La función principal es la defensa del espacio aéreo, y para poder realizarla usamos el sistema de mando y control. Nosotros, principalmente, somos una estación de radar y comunicaciones que contribuimos a la vigilancia del espacio aéreo y la misión que realizamos es de manera permanente las 24 horas del día. Para ello contamos con un sistema de radar tridimensional de fabricación española, de Indra, el radar Lanza, y unos sistemas de comunicaciones, radios y satélite que nos permiten las comunicaciones tanto por tierra y aire con otras aeronaves para enlazar, por ejemplo, los datos con los centros principales que realizan las labores de esa vigilancia. Digamos que aquí tenemos los sensores y el control del espacio aéreo se realiza de forma centralizada tanto en Torrejón como en Zaragoza.

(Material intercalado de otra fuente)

(** Restart recovery.  On a disk that the scan can read (every entry of the
    root is a directory and every name ending in [.meta.json] holds JSON
    other than [null]), the server starts with an empty registry and
    rebuilds it: a file whose sidecar is public, names the owner, and is the
    only sidecar with its token, resolves again to its owner and filename. *)
Theorem restart_recovery {P : Platform} (userId filename token : jsstring) (w : World) :
  faults w = [] -> scannable w ->
  public_token (stored_metadata userId filename w) = Return (Some (JString token)) ->
  property (stored_metadata userId filename w) (lit "userId")
  = Return (Some (JString userId)) ->
  PUBLIC_ID_REGEX_test token = true ->
  (forall userHash d file entry,
      dir_lookup userHash (disk w) = Some (RDir d) -> In file (map fst d) ->
      scanned_entry userHash file w = Some (JString token, entry) ->
      entry = {| entry_userId := Some (JString userId); entry_filename := filename |}) ->
  exists w',
    loadPublicFilesRegistry (set_otherKeys [] (set_registry ∅ w)) = (Return tt, w') /\
    disk w' = disk w /\
    fst (resolvePublic token w')
    = Return (Resolved {| entry_userId := Some (JString userId); entry_filename := filename |}).
Proof.
  intros Hf Hscan Ht Hu Hre Hunique.
  destruct (loadPublicFilesRegistry_run (set_otherKeys [] (set_registry ∅ w)) Hf Hscan)
    as (w' & Hrun & Hd & Hr & _).
  exists w'. split; [exact Hrun|]. split; [exact Hd|].
  apply resolvePublic_registered; [exact Hre|]. rewrite Hr.
  pose proof (scanned_entry_of_sidecar userId filename _ _ w Ht Hu) as Hs.
  assert (exists d, dir_lookup (getUserDataDir userId) (disk w) = Some (RDir d) /\
                    In (sidecar_name filename) (map fst d)) as (d & Hdir & Hin).
  { unfold stored_metadata, node_at in Ht. cbn [getMetadataPath path_dir path_name] in Ht.
    destruct (dir_lookup (getUserDataDir userId) (disk w)) as [[d|]|]; try discriminate Ht.
    exists d. split; [reflexivity|].
    destruct (dir_lookup (sidecar_name filename) d) as [n|] eqn:Hn; [|discriminate Ht].
    apply (dir_lookup_In _ _ _ Hn). }
  apply register_all_lookup.
  - right.
    apply (in_scan_disk (set_otherKeys [] (set_registry ∅ w)) (getUserDataDir userId)
             (sidecar_name filename) d); assumption.
  - intros entry' Hin'. apply scan_disk_in in Hin' as (u' & d' & f' & Hd' & Hf' & Hs').
    apply (Hunique u' d' f' entry' Hd' Hf' Hs').
Qed.
(** * vehicle-law-search: the search engine

    A shallow embedding of the [SearchEngine] class (synonym expansion,
    AND/OR query parsing, matching, scoring, preview construction,
    highlighting, display names and data loading) together with the
    properties its specification states about it.

    JavaScript strings are sequences of UTF-16 code units, so a string is a
    [list N]; [length], [substring], [indexOf] and [includes] count code
    units exactly as the engine does.  The two case mappings the engine
    relies on ([String.prototype.toLowerCase] and the canonicalisation of the
    [i] flag of a regular expression) are Unicode tables: they are variables
    of the development, and every general result holds for all of them.
    Concrete evaluations use the ASCII mappings [asciiLower] and
    [asciiCanon], which agree with JavaScript on ASCII text. *)

From Stdlib Require Import Ascii String.
From Stdlib Require Import List NArith ZArith Lia Bool.
From Stdlib Require Import Permutation Sorted.
Import ListNotations.

Set Implicit Arguments.

(** ** JavaScript strings *)

Definition jsstring := list N.

(** An ASCII literal as a JavaScript string. *)
Definition js (s : string) : jsstring :=
  map N_of_ascii (list_ascii_of_string s).

Fixpoint str_eqb (a b : jsstring) : bool :=
  match a, b with
  | [], [] => true
  | x :: a', y :: b' => N.eqb x y && str_eqb a' b'
  | _, _ => false
  end.

(** [s.startsWith(p)]: [p] is a prefix of [s]. *)
Fixpoint startsWith (s p : jsstring) : bool :=
  match p, s with
  | [], _ => true
  | x :: p', y :: s' => N.eqb x y && startsWith s' p'
  | _ :: _, [] => false
  end.

(** [s.includes(p)]. *)
Fixpoint includes (s p : jsstring) : bool :=
  startsWith s p ||
  match s with
  | [] => false
  | _ :: s' => includes s' p
  end.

-Hace poco trascendía una información sobre dos cazas españoles que interceptaron a dos bombarderos rusos en espacio español, concretamente en Bilbao. ¿Participaron ustedes en esa operación?

-[Risas] Nosotros digamos que recibimos informaciones, pero nuestra misión no es interpretarlas, eso lo hacen en Torrejón y Zaragoza. De todas formas, sobre eso entenderá que no pueda hacer declaraciones de ningún tipo.

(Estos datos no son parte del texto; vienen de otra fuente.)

(** Either the loop processes all pairs, or it stops with four named keys
    counted. *)
Lemma upto4_cut (l : list (string * Z)) :
  forall cnt, upto4 cnt l = l \/ cnt + count_if named (upto4 cnt l) = 4.
Proof.
  induction l as [|[k v] l IH]; intros cnt; cbn [upto4]; [left; reflexivity|].
  destruct (Z.eqb_spec (if named k then cnt + 1 else cnt) 4) as [E | E].
  - right. cbn [count_if]. destruct (named k); lia.
  - destruct (IH (if named k then cnt + 1 else cnt)) as [-> | H].
    + left. reflexivity.
    + right. cbn [count_if]. destruct (named k); lia.
Qed.

(** With keys that do not repeat, the pairs left unprocessed hold none of the
    four keys: the value found for a key is the one of the whole stream. *)
Lemma last_value_upto4 (k : string) (l : list (string * Z)) :
  Forall (fun kv : string * Z => cstr (fst kv) = fst kv) l ->
  NoDup (map fst l) -> k ∈ Render.four_keys ->
  last_value k (upto4 0 l) = last_value k l.
Proof.
  intros Hl Hnd Hk.
  destruct (upto4_prefix l 0) as [post Hpost].
  destruct (upto4_cut l 0) as [-> | Hcut]; [reflexivity|].
  set (pre := upto4 0 l) in *.
  rewrite Hpost in Hl, Hnd |- *.
  apply Forall_app in Hl. destruct Hl as [Hpre Hpo].
  rewrite map_app in Hnd. apply NoDup_app in Hnd.
  destruct Hnd as (Hnd1 & Hdisj & _).
  assert (Hin : k ∈ map fst pre).
  { rewrite count_named_split in Hcut.
    pose proof (count_key_nodup "MemTotal:" pre Hpre eq_refl Hnd1) as [A1 B1].
    pose proof (count_key_nodup "MemAvailable:" pre Hpre eq_refl Hnd1) as [A2 B2].
    pose proof (count_key_nodup "SwapTotal:" pre Hpre eq_refl Hnd1) as [A3 B3].
    pose proof (count_key_nodup "SwapFree:" pre Hpre eq_refl Hnd1) as [A4 B4].
    unfold Render.four_keys in Hk. rewrite !elem_of_cons, elem_of_nil in Hk.
    destruct Hk as [-> | [-> | [-> | [-> | []]]]];
      [apply B1 | apply B2 | apply B3 | apply B4]; lia. }
  assert (Hno : has_key k post = false).
  { destruct (has_key k post) eqn:E; [|reflexivity]. exfalso.
    apply (has_key_elem k post Hpo (four_keys_cstr k Hk)) in E.
    exact (Hdisj k Hin E). }
  symmetry. unfold last_value. rewrite fold_left_app.
  apply fold_value_absent. exact Hno.
Qed.

(** With keys that do not repeat, the value found for a key is the value of
    its line, and 0 without such a line. *)
Lemma last_value_lines (k : string) (ls : list Render.meminfo_line) :
  Forall Render.line_ok ls -> NoDup (map Render.key ls) -> cstr k = k ->
  (forall l, l ∈ ls -> Render.key l = k ->
     last_value k (map Render.pair_of ls) = snd (Render.pair_of l)) /\
  (k ∉ map Render.key ls -> last_value k (map Render.pair_of ls) = 0).
Proof.
  intros Hok Hnd Hk.
  pose proof (line_ok_cstr ls Hok) as Hc.
  assert (Hkeys : map fst (map Render.pair_of ls) = map Render.key ls).
  { rewrite <- list_fmap_compose. reflexivity. }
  split.
  - unfold last_value. generalize 0.
    induction ls as [|x ls IH]; intros acc l Hin Hkey;
      [apply elem_of_nil in Hin; contradiction|].
    cbn [map fold_left] in *.
    inversion Hok as [|? ? Hx Hok']; subst.
    inversion Hc as [|? ? Hcx Hc']; subst.
    apply NoDup_cons in Hnd. destruct Hnd as [Hni Hnd'].
    assert (Hk' : map fst (map Render.pair_of ls) = map Render.key ls)
      by (rewrite <- list_fmap_compose; reflexivity).
    cbn [Render.pair_of fst snd] in *.
    rewrite (streq_plain _ _ Hcx Hk).
    apply elem_of_cons in Hin. destruct Hin as [-> | Hin].
    + rewrite String.eqb_refl. apply fold_value_absent.
      destruct (has_key (Render.key x) (map Render.pair_of ls)) eqn:E;
        [|reflexivity].
      exfalso. apply (has_key_elem _ _ Hc' Hk) in E. rewrite Hk' in E.
      exact (Hni E).
    + destruct (String.eqb_spec (Render.key x) (Render.key l)) as [E | _].
      * exfalso. apply Hni. rewrite E.
        apply list_elem_of_fmap. exists l. split; [reflexivity | exact Hin].
      * apply (IH Hok' Hnd' Hc' Hk' acc l Hin eq_refl).
  - intros Hni. apply last_value_absent.
    destruct (has_key k (map Render.pair_of ls)) eqn:E; [|reflexivity].
    exfalso. apply (has_key_elem _ _ Hc Hk) in E. rewrite Hkeys in E.
    exact (Hni E).
Qed.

-Y cuando se avería alguna pieza de el sistema tan sofisticado que manejan, o hay otro percance, ¿tienen personal propio aquí para dar solución o tienen que desplazarse de fuera?

-Nosotros, aquí, podemos hacer labores de un primer o segundo escalón, y el tercer escalón o bien se hace desde el centro logístico de Getafe o nos realiza el mantenimiento la empresa que tenemos contratada, Indra, sobre todo lo relacionado con el material del radar.

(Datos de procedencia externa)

Lemma lxor_cancel_l c x y : Z.lxor c x = Z.lxor c y -> x = y.
Proof.
  intros H. apply (f_equal (Z.lxor c)) in H.
  by rewrite <- !Z.lxor_assoc, Z.lxor_nilpotent, !Z.lxor_0_l in H.
Qed.

Lemma fold_update_inj bs c d :
  0 <= c < 2 ^ 32 -> 0 <= d < 2 ^ 32 ->
  fold_left update_byte bs c = fold_left update_byte bs d -> c = d.
Proof.
  revert c d; induction bs as [|b bs IH]; intros c d Hc Hd; simpl; [done|].
  intros H%IH; auto using update_byte_range. rewrite !update_byte_spec in H.
  apply (iter_shift8_inj 1) in H.
  - rewrite !(Z.lxor_comm _ (b2z b)) in H. by apply lxor_cancel_l in H.
  - apply lxor_range; [lia|done|]. pose proof (b2z_range b). lia.
  - apply lxor_range; [lia|done|]. pose proof (b2z_range b). lia.
Qed.

Lemma from_le_short bs : (length bs <= 4)%nat -> 0 <= from_le bs < 2 ^ 32.
Proof.
  intros H. pose proof (from_le_bound bs) as B. split; [lia|].
  eapply Z.lt_le_trans; [apply B|]. apply Z.pow_le_mono_r; unfold zlen; lia.
Qed.

Lemma crc32_burst pre m1 m2 post :
  length m1 = length m2 -> (length m1 <= 4)%nat ->
  crc32 (pre ++ m1 ++ post) = crc32 (pre ++ m2 ++ post) -> m1 = m2.
Proof.
  intros Hl Hs H. unfold crc32, not32 in H.
  rewrite !(Z.lxor_comm _ 0xFFFFFFFF) in H. apply lxor_cancel_l in H.
  rewrite !update_fold, !fold_left_app in H by apply INIT_range.
  pose proof (fold_update_range pre INIT INIT_range) as Hp.
  apply fold_update_inj in H; [|by apply fold_update_range..].
  rewrite !fold_update_byte, <- Hl in H.
  pose proof (from_le_short m1 Hs). pose proof (from_le_short m2 ltac:(lia)).
  rewrite fold_update_byte in Hp. apply iter_shift8_inj in H; [|by apply lxor_range..].
  by apply lxor_cancel_l, from_le_inj in H.
Qed.

#[export] Hint Resolve crc32_range : lsm.

(** ** Claims *)

(** C32: slice-by-eight computes, for every input, the checksum of the
    byte-at-a-time implementation it replaced, so files written by either read
    back under the other. *)
Theorem crc32_matches_bytewise (bs : bytes) : crc32 bs = crc32_bytewise bs.
Proof. unfold crc32, crc32_bytewise. by rewrite update_fold by apply INIT_range. Qed.

(** C33: a corruption confined to four consecutive bytes (any burst of up to 32
    bits) always changes the checksum, wherever it falls in the input. *)
Theorem crc32_detects_burst (pre m1 m2 post : bytes)
  (Hlen : length m1 = length m2) (Hshort : (length m1 <= 4)%nat) (Hdiff : m1 <> m2) :
  crc32 (pre ++ m1 ++ post) <> crc32 (pre ++ m2 ++ post).
Proof. intros H. by apply Hdiff, (crc32_burst pre m1 m2 post). Qed.

(** The published check value, with one bit of its fourth byte flipped. *)
Lemma crc32_detects_burst_witness :
  crc32 (bstr "123" ++ bstr "4" ++ bstr "56789") <> crc32 (bstr "123" ++ bstr "5" ++ bstr "56789").
Proof. apply (crc32_detects_burst (bstr "123") (bstr "4") (bstr "5") (bstr "56789"));
  [reflexivity | simpl; lia | discriminate]. Defined.

Example crc32_check_value : crc32 (bstr "123456789") = 0xCBF43926 /\ crc32 [] = 0.
Proof. split; vm_compute; reflexivity. Qed.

-¿Cómo entiende que tienen que ser las relaciones con los agentes sociales, políticos o económicos de la zona?

-La verdad es que me sorprendió, ya el día de la toma de posesión de esta jefatura, la gran cantidad de invitados que había, y eso es por las buenas relaciones que existen con todos los estamentos de la sociedad. En estos meses que llevo aquí he podido constatar que esas relaciones son muy cordiales, ya que nos llaman para ir a muchos actos y nosotros intentamos también devolverlo en la medida de nuestras posibilidades. De todas formas, se trata de algo que yo heredé y mi obligación es tratar de mantenerlo y aumentarlo. El sentimiento que tengo, sinceramente, es que esta unidad pertenece a Barbanza, y la gente lo siente como algo suyo.

-¿Esa empatía entre la comarca y el EVA 10 implica que vecinos de la zona se alisten al ejército para ser destinados a esta base?

-Hoy en día, a lo mejor, no es fácil que te aborden por la calle para preguntarte cómo se entra aquí. Pero sí hay ejemplos, como la exposición fotográfica que hicimos en Porto do Son. Allí, además de difundir nuestra labor, teníamos información en trípticos y gente del municipio se acercó para preguntar por el modo de acceso y cómo podían entrar a trabajar en el EVA 10.

-No hace mucho se desclasificaron documentos oficiales sobre avistamientos de ovnis, algunos en la comarca y desde el EVA 10, concretamente de cuatro militares. ¿A usted no la habrá coincidido ver alguno en el tiempo que lleva aquí?

-[Risas] No. La verdad es que aquí, realmente, es más un chascarrillo que algo que atañe al trabajo del día a día. Pero sí es cierto que cuando algún documento así se desclasifica, como los de ovnis, se debe a que no hay nada detrás o se demostró que es científicamente explicable por tratarse de un meteorito, por ejemplo. Lo que sí está claro es que algo pasaría cuando aquellos compañeros vieron algo.